Detection Method:Sandwich
Test principle:This assay employs a two-site sandwich ELISA to quantitate DLL1 in samples. An antibody specific for DLL1 has been pre-coated onto a microplate. Standards and samples are pipetted into the wells and anyDLL1 present is bound by the immobilized antibody. After removing any unbound substances, a biotin-conjugated antibody specific for DLL1 is added to the wells. After washing, Streptavidin conjugated Horseradish Peroxidase (HRP) is added to the wells. Following a wash to remove any unbound avidin-enzyme reagent, a substrate solution is added to the wells and color develops in proportion to the amount of DLL1 bound in the initial step. The color development is stopped and the intensity of the color is measured.
Product Overview:DLL1 is a human homolog of the Notch Delta ligand and is a member of the delta/serrate/jagged family. It plays a role in mediating cell fate decisions during hematopoiesis. It may play a role in cell-to-cell communication.

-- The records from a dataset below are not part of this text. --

Lemma DIV_ROUNDUP_spec x r : 0 < r -> 0 <= x -> x + r < two64 -> DIV_ROUNDUP x r = (x + r - 1) / r.
Proof. intros. unfold DIV_ROUNDUP. by rewrite (u64_small (x + r)), u64_small by lia. Qed.

Lemma fold_u64_bounds (f : nat -> Z) B l a0 :
  (forall i, 0 <= f i <= B) -> 0 <= a0 -> a0 + Z.of_nat (length l) * B < two64 ->
  a0 <= fold_left (fun acc i => u64 (acc + f i)) l a0 <= a0 + Z.of_nat (length l) * B.
Proof.
  intros Hf. revert a0; induction l as [|i l IH]; intros a0 H0 Hend; [simpl; lia|].
  cbn [fold_left length] in *. specialize (Hf i) as Hi. rewrite Nat2Z.inj_succ, Z.mul_succ_l in *.
  pose proof (Z.mul_nonneg_nonneg (Z.of_nat (length l)) B).
  rewrite u64_small by lia. specialize (IH (a0 + f i)). lia.
Qed.

Lemma order_bytes_bounds p i :
  1024 < p < 2 ^ 52 ->
  DIV_ROUNDUP (p / Z.shiftl 1 (Z.of_nat i) / 2) 8 = (p / 2 ^ Z.of_nat i / 2 + 7) / 8 /\
  0 <= (p / 2 ^ Z.of_nat i / 2 + 7) / 8 <= p / 16 + 1.
Proof.
  intros Hp. rewrite Z.shiftl_1_l. pose proof (pow2_pos (Z.of_nat i) ltac:(lia)) as H2.
  assert (Hq : 0 <= p / 2 ^ Z.of_nat i <= p).
  { split; [apply Z.div_pos; lia | apply Z.div_le_upper_bound; nia]. }
  set (q := p / 2 ^ Z.of_nat i) in *. clearbody q. clear H2. split.
  - rewrite DIV_ROUNDUP_spec; [f_equal; lia|lia|..]; Z.to_euclidean_division_equations; lia.
  - Z.to_euclidean_division_equations. lia.
Qed.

Sequence analysis predicted that the 723-amino acid DLL1 transmembrane protein, which is 88% identical to the mouse Dll1 protein, has a DSL domain followed by 8 tandem EGF-like repeats and a short cytoplasmic C-terminal region. Northern blot analysis revealed strongest expression of 4.0- and 4.6-kb transcripts in heart and pancreas, with lower expression in brain and muscle and almost no expression in placenta, lung, liver, and kidney. In situ hybridization analysis indicated upregulated expression of DLL1 in squamous cell carcinoma and in situ and invasive adenocarcinoma.